Jugendliche stellen ihr eigenes Akustikinstrument her

Cajon-Workshop gibt Seesener Schülern vielfältige Einblicke in die Welt der Rhythmusinstrumente

Ulrich Matthey (links) stand den Schülern beim Bau ihrer Cajons mit Rat und Tat zur Seite.

Seesen. Schrauben, nageln, leimen – das hieß es am vergangenen Sonnabend für die jungen Teilnehmer des Cajon-Workshops in der Jugendfreizeitstätte Seesen. Von Freitag bis Sonntag hatten die Jugendlichen die Möglichkeit, sich einmal selbst ein spezielles Instrument – ein sogenanntes Cajon – zu bauen, den Umgang damit zu erlernen und es anschließend mit nach Hause nehmen zu dürfen.

„Wir haben insgesamt zwölf Teilnehmer“, berichtete Gesa Beulshausen aus der Jugendfreizeitstätte Seesen. „Damit ist die Kapazität unserer Werkstatt auch gleichzeitig ausgefüllt“, fügt sie erfreut über die rege Beteiligung hinzu.
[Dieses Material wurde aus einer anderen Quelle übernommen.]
(** * Self_Evolving_AI: health monitoring and goal lifecycle

    A shallow embedding of [self_preservation.py] (class [SelfPreservation])
    and [goal_system.py] (class [GoalSystem]), with the properties of the
    specification that concern them and further properties that the code
    has: invariants over runs of the goal system, what the dependency search
    decides, the order of the lists the methods return, and how failures,
    reports and recoveries move the health score.

    Conventions of the embedding.
    - A Python object with mutable fields is a record; a method is a function
      from the object (and the clock reading, where the method reads the
      clock) to the new object and the returned value.
    - [time.time()] and [datetime.now()] are one clock; a reading is a
      rational number of seconds since the epoch (the code's floats), and an
      ISO time stamp written by [isoformat()] and read back by
      [fromisoformat()] is that reading.
    - A Python dict with a fixed set of keys is a record; a key that may be
      absent is an [option] field.  The dict of components keeps its
      insertion order and is an association list with unique keys.
    - An exception that leaves a method is a constructor of the method's
      result type.
    - The backup directory is the list of its entries, each a file name with
      its modification time; a file's content is what reading it gives. *)

From Stdlib Require Import ZArith QArith Qminmax Qround Sorted Lia Lqa.
From stdpp Require Import base decidable option list strings pretty gmap.

Open Scope string_scope.
Open Scope list_scope.
Open Scope Z_scope.

(** ** Python helpers shared by both classes *)

(** [x < y] on clock readings and progress values. *)
Definition Qltb (x y : Q) : bool := negb (Qle_bool y x).

(** [int(x)]: truncation toward zero. *)
Definition py_int (x : Q) : Z := Z.quot (Qnum x) (Zpos (Qden x)).

(** [len(l)] *)
Definition len {A} (l : list A) : Z := Z.of_nat (length l).

(** [s in l] for a list (or the keys of a dict) of strings. *)
Definition str_in (s : string) (l : list string) : bool :=
  existsb (String.eqb s) l.

(** Python dicts keyed by strings, in insertion order. *)
Section Dict.
Context {V : Type}.

(** [d.get(k)] *)
Fixpoint dict_get (k : string) (d : list (string * V)) : option V :=
  match d with
  | [] => None
  | (k', v) :: d' => if String.eqb k k' then Some v else dict_get k d'
  end.

(** [d[k] = v]: an existing key keeps its position, a new key goes last. *)
Fixpoint dict_set (k : string) (v : V) (d : list (string * V)) : list (string * V) :=
  match d with
  | [] => [(k, v)]
  | (k', v') :: d' =>
      if String.eqb k k' then (k', v) :: d' else (k', v') :: dict_set k v d'
  end.

(** [k in d] *)
Definition dict_mem (k : string) (d : list (string * V)) : bool :=
  match dict_get k d with Some _ => true | None => false end.

End Dict.

(** * self_preservation.py *)

Module SelfPreservation.

(** An entry of [component_states]. *)
Record Component := mkComponent {
  state : string;
  last_heartbeat : Q;
  error_count : Z;
  recovery_count : Z;
  last_error : option Q
}.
Das Projekt wurde Anfang des Jahres vom Goslarer Music Scene, kurz GMS, in der Kaiserstadt Goslar ins Leben gerufen und ist nun unter Anleitung und Aufsicht der Vereinsmitglieder Sven Kersten und Ulrich Matthey auch nach Seesen gelangt.

Der Verein wurde im Jahr 2003 mit dem Ziel gegründet, Konzerte und Veranstaltungen jeglicher Musikrichtung in der Umgebung zu organisieren und damit regionalen Musikern eine Plattform zu geben, auf der sie sich präsentieren können. Seine Mitglieder bestehen hauptsächlich aus Anhängern der Musikszene und Musikfans.

Über Giovanni Graziano, ebenfalls Betreuer in der Jugendfreizeitstätte habe das Projekt des Cajon-Workshops hier in Seesen stattfinden können. Graziano, der selbst Mitglied des GMS und dort zudem lange Zeit Vereinsvorsitzender gewesen ist, wurde auf das Projekt aufmerksam und kam so auf die Idee, seine Vereinskollegen mit dem Cajon-Workshop einmal nach Seesen zu holen.

„Wir wollen den Jugendlichen damit den Einstieg in die Rhythmusinstrumente geben. Gleichzeitig können sie dabei ihre handwerklichen Fähigkeiten ausbauen, indem sie die vorgefertigten Bausätze für das Cajon zusammenfügen“, erklärt Ulrich Matthey vom GMS. Die Bausätze stammen von dem bekannten Hersteller „Schlagwerk“, der auf die Produktion von Cajons spezialisiert sei.

Doch was genau dieses Cajon eigentlich, das auf den ersten Blick aussieht, wie eine einfache Holzkiste?

„Das Cajon vereint alle Elemente eines Schlagzeugs“, erläutert Matthey. Seinen Ursprung hat das Instrument in Südamerika. Damals haben die Menschen noch auf einfachen Tee- oder Zigarrenkisten getrommelt. Später dann wurde eben dies ausgeweitet, sodass bis heute ein außergewöhnliches Akustikinstrument daraus entstanden ist.

Je nachdem, ob beispielsweise mit der flachen Hand oder nur mit dem Handballen darauf geschlagen wird, lassen sich die unterschiedlichsten Klangvariationen erzeugen. Außerdem sei das Cajon laut Matthey sehr einfach in der Handhabung, dadurch dass es im Gegensatz zu einem Schlagzeug tragbar und platzsparend sei.

Die Cajons, die die jungen Seesener am gegenwärtigen Wochenende herstellten, haben aber noch eine Besonderheit. Sie wurden kostenlos von der Goslarer Design-Firma „Drum Candy“ bedruckt. Neben dem Drucken von Stickern und Folien werden von „Drum Candy“ vor allem Bassdrumfelle für Bands und Drummer bedruckt.

Firmeninhaber Kai Kleinewig ist Partner des Goslarer Music Scene und unterstützt überdies diverse musikalische Projekte an Schulen oder auch in Jugendorganisationen. Mit dem Bedruck haben die Cajons für die jungen Seesener noch einmal einen ganz eigenen Stil erhalten.